## Required work
Repeat the lines below exactly as written, please, from the line with "Definition indexerToIR (idx" to the line with "if res =? 2160", both lines included, and no others.

━━━━━ The data

Lemma prowlarr_part_applies od current desired l w :
  splits → sound managedPart w → listing (view (pw_service w)) l →
  part current = managedIR managedPart l → Forall ok (part desired) →
  ∃ w' r, Apply o conn (partsDiff od current desired) w = (w', Ret (Some r, None)) ∧
    ar_Failed r = Z.of_nat (length (ar_Errors r)) ∧
    (∀ e, e ∈ ar_Errors r → ch_ResourceType (ae_Change e) ∈ otherTypes) ∧
    sound managedPart w' ∧ unmanagedKept managedPart (view (pw_service w)) (view (pw_service w')) ∧
    ∀ l', listing (view (pw_service w')) l' → inSync (kindOps k rt payload equal) (managedIR managedPart l') (part desired).
Proof.
  intros Hs Hw Hl Hp Hok. destruct (Hs od current desired) as (pre & post & -> & Hpre & Hpost).
  destruct (converge managedPart theirs (od j) w l (part desired) (joinChanges pre (joinChanges
    (diffNamed (kindOps k rt payload equal) (od j) (part current) (part desired) emptyChangeSet) post)))
    as (w2 & r & EA & (errs & Herrs & Hfail & _ & Hth) & Hw2 & Hkeep & Hsync); [done..| |].
  - unfold ownChanges. rewrite <-Hp. destruct Hpre as (? & ? & ?), Hpost as (? & ? & ?).
    split_and!; eexists _, _; simpl; eauto.
  - exists w2, r. rewrite app_nil_l in Herrs. split_and!; [|by rewrite Hfail, Herrs|by rewrite Herrs|done..].
    rewrite prowlarr_Apply_known. by rewrite (bind_ok _ _ _ _ _ EA).
Qed.
End part.

(** *** The four kinds together *)

Context (o : RangeOrder).
Definition indexerParts view := managedPart o (indexerKind o) ResourceIndexer PProwlarrIndexer
  (storedPIndexer o tagID) indexersEqual indexerOk view.
Definition proxyParts view := managedPart o proxyKind ResourceIndexerProxy PIndexerProxy
  (storedProxy tagID) proxiesEqual proxyBoundedOk view.
Definition applicationParts view := managedPart o applicationKind ResourceApplication PProwlarrApplication
  (storedApplication tagID) applicationsEqual applicationOk view.
Definition clientParts view := managedPart o clientKind ResourceDownloadClient PDownloadClient
  (storedPClient tagID) downloadClientsEqual clientOk view.

Definition pAllCollections : list string := ["indexer"; "indexerproxy"; "applications"; "downloadclient"].
Definition pOtherThan (name : string) : list string := filter (λ n, n ≠ name) pAllCollections.
Definition pOtherTypes (rt : string) : list string :=
  filter (λ n, n ≠ rt) [ResourceIndexer; ResourceIndexerProxy; ResourceApplication; ResourceDownloadClient].

Record Views := mkViews {
  v_indexers : S → gmap Z PIndexerResource;
  v_proxies : S → gmap Z PProxyResource;
  v_applications : S → gmap Z PApplicationResource;
  v_clients : S → gmap Z PClientResource }.

(** The contract of Prowlarr: that of its four collections. *)
Class ProwlarrLaws (v : Views) : Prop := {
  laws_indexers :: LawsAt c "/api/v1/" (kindCollection (indexerKind o) pir_set_ID (v_indexers v)) (pOtherThan "indexer");
  laws_proxies :: LawsAt c "/api/v1/" (kindCollection proxyKind ppr_set_ID (v_proxies v)) (pOtherThan "indexerproxy");
  laws_applications :: LawsAt c "/api/v1/" (kindCollection applicationKind par_set_ID (v_applications v))
    (pOtherThan "applications");
  laws_clients :: LawsAt c "/api/v1/" (kindCollection clientKind pcr_set_ID (v_clients v)) (pOtherThan "downloadclient") }.

Context (v : Views) `{!ProwlarrLaws v}.
Abbreviation mi := (indexerParts (v_indexers v)).
Abbreviation mp := (proxyParts (v_proxies v)).
Abbreviation ma := (applicationParts (v_applications v)).
Abbreviation mc := (clientParts (v_clients v)).

(** The changes of another kind are foreign. *)
Ltac foreign_part other :=
  eapply foreign_diff with (k' := other);
  [typeclasses eauto|reflexivity|reflexivity|reflexivity|discriminate
  |refine (bool_decide_eq_true_1 _ _); vm_compute; reflexivity..].
Ltac foreign_parts :=
  repeat apply changesForeign_join;
  lazymatch goal with
  | |- context [diffIndexers _ _ _ _] => foreign_part (indexerKind o)
  | |- context [diffProxies _ _ _ _] => foreign_part proxyKind
  | |- context [diffApplications _ _ _ _] => foreign_part applicationKind
  | |- context [diffDownloadClients _ _ _ _] => let kind := constr:(clientKind) in foreign_part kind
  | |- _ => apply changesForeign_empty
  end.

Lemma indexers_split : splits o (indexerKind o) ResourceIndexer PProwlarrIndexer (storedPIndexer o tagID)
  indexersEqual indexerOk (v_indexers v) (pOtherTypes ResourceIndexer) pr_Indexers 0%nat.
Proof.
  intros od cur des. exists emptyChangeSet, (joinChanges (joinChanges
    (diffProxies (od 1%nat) cur des emptyChangeSet) (diffApplications (od 2%nat) cur des emptyChangeSet))
    (diffDownloadClients (od 3%nat) cur des emptyChangeSet)).
  split_and!; [unfold partsDiff; by rewrite !joinChanges_assoc, joinChanges_empty_l|foreign_parts..].
Qed.

Lemma proxies_split : splits o proxyKind ResourceIndexerProxy PIndexerProxy (storedProxy tagID)
  proxiesEqual proxyBoundedOk (v_proxies v) (pOtherTypes ResourceIndexerProxy) pr_Proxies 1%nat.
Proof.
  intros od cur des. exists (diffIndexers (od 0%nat) cur des emptyChangeSet), (joinChanges
    (diffApplications (od 2%nat) cur des emptyChangeSet) (diffDownloadClients (od 3%nat) cur des emptyChangeSet)).
  split_and!; [unfold partsDiff; by rewrite !joinChanges_assoc|foreign_parts..].
Qed.

Lemma applications_split : splits o applicationKind ResourceApplication PProwlarrApplication (storedApplication tagID)
  applicationsEqual applicationOk (v_applications v) (pOtherTypes ResourceApplication) pr_Applications 2%nat.
Proof.
  intros od cur des. exists (joinChanges (diffIndexers (od 0%nat) cur des emptyChangeSet)
    (diffProxies (od 1%nat) cur des emptyChangeSet)), (diffDownloadClients (od 3%nat) cur des emptyChangeSet).
  split_and!; [unfold partsDiff; by rewrite !joinChanges_assoc|foreign_parts..].
Qed.

Lemma clients_split : splits o clientKind ResourceDownloadClient PDownloadClient (storedPClient tagID)
  downloadClientsEqual clientOk (v_clients v) (pOtherTypes ResourceDownloadClient) pr_DownloadClients 3%nat.
Proof.
  intros od cur des. exists (joinChanges (joinChanges (diffIndexers (od 0%nat) cur des emptyChangeSet)
    (diffProxies (od 1%nat) cur des emptyChangeSet)) (diffApplications (od 2%nat) cur des emptyChangeSet)), emptyChangeSet.
  split_and!; [unfold partsDiff; by rewrite joinChanges_empty_r|foreign_parts..].
Qed.

(** Reading a kind: its managed resources are listed, its cache is filled, and the
    other kinds are as they were. *)
Definition allWellFormed (s : S) : Prop :=
  wellFormed mi (v_indexers v s) ∧ wellFormed mp (v_proxies v s) ∧ wellFormed ma (v_applications v s) ∧
  wellFormed mc (v_clients v s).

Lemma orNone_ok {A} (m : MP (list A)) w w' l : m w = (w', Ret l) → orNone m w = (w', Ret l).
Proof. intros E. unfold orNone. by rewrite (bind_attempt_ret _ _ _ _ _ E). Qed.

Lemma coherent_kept {R A R' A'} `{FromJSON R} `{FromJSON R'} `{ToJSON R'} (k : PKind R A) (k' : PKind R' A') view w w' l :
  pk_cache k' ≠ pk_cache k → getManaged k' c tagID w = (w', Ret l) → pw_service w' = pw_service w →
  coherent k c tagID view w → coherent k c tagID view w'.
Proof.
  intros Hne E Hs Hc. destruct (steps_getManaged c (λ _ : S, ∅ : gmap Z R) (pk_cache k) k' tagID Hne (λ _ _ _, eq_refl)) with w
    as [[_ HC] _]. rewrite E in HC. simpl in HC.
  intros i r. rewrite Hs, HC. apply Hc.
Qed.

Lemma CurrentState_parts now w : allWellFormed (pw_service w) → ∃ w' li lp la lc,
  CurrentState o now conn w = (w', Ret (prowlarrIR now conn
    (mkProwlarrIR (Some conn) (managedIR mi li) (managedIR mp lp) (managedIR ma la) (managedIR mc lc) []))) ∧
  pw_service w' = pw_service w ∧
  (listing (v_indexers v (pw_service w)) li ∧ coherent (indexerKind o) c tagID (v_indexers v) w') ∧
  (listing (v_proxies v (pw_service w)) lp ∧ coherent proxyKind c tagID (v_proxies v) w') ∧
  (listing (v_applications v (pw_service w)) la ∧ coherent applicationKind c tagID (v_applications v) w') ∧
  (listing (v_clients v (pw_service w)) lc ∧ coherent clientKind c tagID (v_clients v) w').
Proof.
  intros (Wi & Wp & Wa & Wc).
  destruct (getManaged_reads (indexerKind o) c tagID ResourceIndexer PProwlarrIndexer pir_set_ID (storedPIndexer o tagID)
    indexersEqual indexerOk base (v_indexers v) _ _ _ eq_refl w Wi) as (w1 & li & E1 & L1 & S1 & C1).
  rewrite <-S1 in Wp.
  destruct (getManaged_reads proxyKind c tagID ResourceIndexerProxy PIndexerProxy ppr_set_ID (storedProxy tagID)
    proxiesEqual proxyBoundedOk base (v_proxies v) _ _ _ eq_refl w1 Wp) as (w2 & lp & E2 & L2 & S2 & C2).
  rewrite <-S1, <-S2 in Wa.
  destruct (getManaged_reads applicationKind c tagID ResourceApplication PProwlarrApplication par_set_ID
    (storedApplication tagID) applicationsEqual applicationOk base (v_applications v) _ _ _ eq_refl w2 Wa)
    as (w3 & la & E3 & L3 & S3 & C3).
  rewrite <-S1, <-S2, <-S3 in Wc.
  destruct (getManaged_reads clientKind c tagID ResourceDownloadClient PDownloadClient pcr_set_ID (storedPClient tagID)
    downloadClientsEqual clientOk base (v_clients v) _ _ _ eq_refl w3 Wc) as (w4 & lc & E4 & L4 & S4 & C4).
  exists w4, li, lp, la, lc. split.
  { unfold CurrentState. rewrite (bind_attempt_ret _ _ _ _ _ (prowlarr_getOwnershipTagID_known w)).
    rewrite (bind_ok _ _ _ _ _ (orNone_ok _ _ _ _ E1)), (bind_ok _ _ _ _ _ (orNone_ok _ _ _ _ E2)),
      (bind_ok _ _ _ _ _ (orNone_ok _ _ _ _ E3)), (bind_ok _ _ _ _ _ (orNone_ok _ _ _ _ E4)). reflexivity. }
  split; [congruence|].
  assert (pw_service w3 = pw_service w2) as T3 by congruence.
  split_and!; try (congruence || by rewrite <-?S1, <-?S2, <-?S3).
  - eapply (coherent_kept _ clientKind); [|exact E4|done|]; [done|].
    eapply (coherent_kept _ applicationKind); [|exact E3|done|]; [done|].
    by eapply (coherent_kept _ proxyKind); [|exact E2|done|].
  - eapply (coherent_kept _ clientKind); [|exact E4|done|]; [done|].
    by eapply (coherent_kept _ applicationKind); [|exact E3|done|].
  - by eapply (coherent_kept _ clientKind); [|exact E4|done|].
Qed.
(* ===== verification/Sonarr.v ===== *)
(** * The Sonarr adapter: reading and diffing (src/internal/adapters/sonarr)

    The conversion of Sonarr's resources to the intermediate representation,
    [Connect], [Discover], [CurrentState] and [Diff].  The world of the adapter
    is the service together with the two package variables of the source,
    [managedProfileID] (quality.go) and [namingConfigID] (naming.go). *)
From S2P Require Export Shared.

Record World (S : Type) := mkWorld {
  w_service : S;
  w_managedProfileID : option Z;
  w_namingConfigID : Z }.
Arguments mkWorld {S}.
Arguments w_service {S}.
Arguments w_managedProfileID {S}.
Arguments w_namingConfigID {S}.

(** The package variables as the program starts. *)
Definition initialWorld {S} (s : S) : World S := mkWorld s None 1.

(** A computation on the service alone. *)
Definition onService {S A} (m : M S A) : M (World S) A := λ w,
  let '(s, r) := m (w_service w) in
  (mkWorld s (w_managedProfileID w) (w_namingConfigID w), r).

Definition setManagedProfileID {S} (id : option Z) : M (World S) unit := λ w,
  (mkWorld (w_service w) id (w_namingConfigID w), Ret tt).
Definition setNamingConfigID {S} (id : Z) : M (World S) unit := λ w,
  (mkWorld (w_service w) (w_managedProfileID w) id, Ret tt).

(** ** clients.go, indexers.go *)

Definition clientToIR (dc : DownloadClientResource) : DownloadClientIR :=
  ExtractDownloadClientFields (dcr_Fields dc) {|
    dc_ID := dcr_ID dc;
    dc_Name := dcr_Name dc;
    dc_Protocol := dcr_Protocol dc;
    dc_Implementation := dcr_Implementation dc;
    dc_Enable := dcr_Enable dc;
    dc_Priority := dcr_Priority dc;
    dc_RemoveCompletedDownloads := dcr_RemoveCompletedDownloads dc;
    dc_RemoveFailedDownloads := dcr_RemoveFailedDownloads dc;
    dc_Host := ""; dc_Port := 0; dc_UseTLS := false; dc_Username := ""; dc_Password := "";
    dc_Category := ""; dc_Directory := "" |} ["category"; "tvCategory"].

Definition indexerToIR (idx : IndexerResource) : IndexerIR :=
  ExtractIndexerFields (ixr_Fields idx) {|
    idx_ID := ixr_ID idx;
    idx_Name := ixr_Name idx;
    idx_Protocol := ixr_Protocol idx;
    idx_Implementation := ixr_Implementation idx;
    idx_Enable := ixr_Enable idx;
    idx_Priority := ixr_Priority idx;
    idx_URL := ""; idx_APIKey := ""; idx_Categories := []; idx_MinimumSeeders := 0;
    idx_SeedRatio := float64_zero; idx_SeedTimeMinutes := 0;
    idx_EnableRss := ixr_EnableRss idx;
    idx_EnableAutomaticSearch := ixr_EnableAutomaticSearch idx;
    idx_EnableInteractiveSearch := ixr_EnableInteractiveSearch idx |}.

(** ** quality.go, apply.go: qualities *)

Definition resolveResolution (res : Z) : string :=
  if res =? 2160 then "2160p" else if res =? 1080 then "1080p"
  else if res =? 720 then "720p" else if res =? 480 then "480p" else "unknown".

(** The allowed items of a profile that are single qualities. *)
Definition itemTier (item : QualityProfileItem) : option VideoQualityTierIR :=
  match qi_Quality item with
  | Some q => if qi_Allowed item
              then Some (mkVideoQualityTierIR (resolveResolution (ql_Resolution q)) [ql_Source q] true)
              else None
  | None => None
  end.

Definition profileToIR (p : QualityProfileResource) : VideoQualityIR := {|
  vq_ProfileName := qp_Name p;
  vq_UpgradeAllowed := qp_UpgradeAllowed p;
  vq_Cutoff := zeroVideoQualityTierIR;
  vq_Tiers := omap itemTier (qp_Items p);
  vq_CustomFormats := [];
  vq_FormatScores := ∅;
  vq_MinimumCustomFormatScore := 0;
  vq_UpgradeUntilCustomFormatScore := 0 |}.

(** Whether a profile name follows the naming convention. *)
Definition isManagedProfile (p : QualityProfileResource) : bool :=
  (9 <? Z.of_nat (String.length (qp_Name p))) && String.eqb (stringTake 9 (qp_Name p)) "nebularr-".

(** ** customformats.go *)

Definition specToIR (spec : CustomFormatSpecification) : FormatSpecIR := {|
  fs_Type := cfsr_Implementation spec;
  fs_Name := cfsr_Name spec;
  fs_Negate := cfsr_Negate spec;
  fs_Required := cfsr_Required spec;
  fs_Value := match list_find (λ f, f_Name f = "value") (cfsr_Fields spec) with
              | Some (_, f) => match f_Value f with VString v => v | v => Sprintv v end
              | None => ""
              end |}.

Definition customFormatToIR (cf : CustomFormatResource) : CustomFormatIR := {|
  cf_ID := cfr_ID cf;
  cf_Name := cfr_Name cf;
  cf_IncludeWhenRenaming := cfr_IncludeCustomFormatWhenRenaming cf;
  cf_Specifications := specToIR <$> cfr_Specifications cf |}.

Definition customFormatsEqual (a b : CustomFormatIR) : bool :=
  Bool.eqb (cf_IncludeWhenRenaming a) (cf_IncludeWhenRenaming b) &&
  Nat.eqb (length (cf_Specifications a)) (length (cf_Specifications b)) &&
  forallb (λ ab : FormatSpecIR * FormatSpecIR, let '(specA, specB) := ab in
      String.eqb (fs_Type specA) (fs_Type specB) && String.eqb (fs_Name specA) (fs_Name specB) &&
      Bool.eqb (fs_Negate specA) (fs_Negate specB) && Bool.eqb (fs_Required specA) (fs_Required specB) &&
      String.eqb (fs_Value specA) (fs_Value specB))
    (zip (cf_Specifications a) (cf_Specifications b)).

━━━━━━━━━━

## Response area
Definition indexerToIR (idx : IndexerResource) : IndexerIR :=
  ExtractIndexerFields (ixr_Fields idx) {|
    idx_ID := ixr_ID idx;
    idx_Name := ixr_Name idx;
    idx_Protocol := ixr_Protocol idx;
    idx_Implementation := ixr_Implementation idx;
    idx_Enable := ixr_Enable idx;
    idx_Priority := ixr_Priority idx;
    idx_URL := ""; idx_APIKey := ""; idx_Categories := []; idx_MinimumSeeders := 0;
    idx_SeedRatio := float64_zero; idx_SeedTimeMinutes := 0;
    idx_EnableRss := ixr_EnableRss idx;
    idx_EnableAutomaticSearch := ixr_EnableAutomaticSearch idx;
    idx_EnableInteractiveSearch := ixr_EnableInteractiveSearch idx |}.

(** ** quality.go, apply.go: qualities *)

Definition resolveResolution (res : Z) : string :=
  if res =? 2160 then "2160p" else if res =? 1080 then "1080p"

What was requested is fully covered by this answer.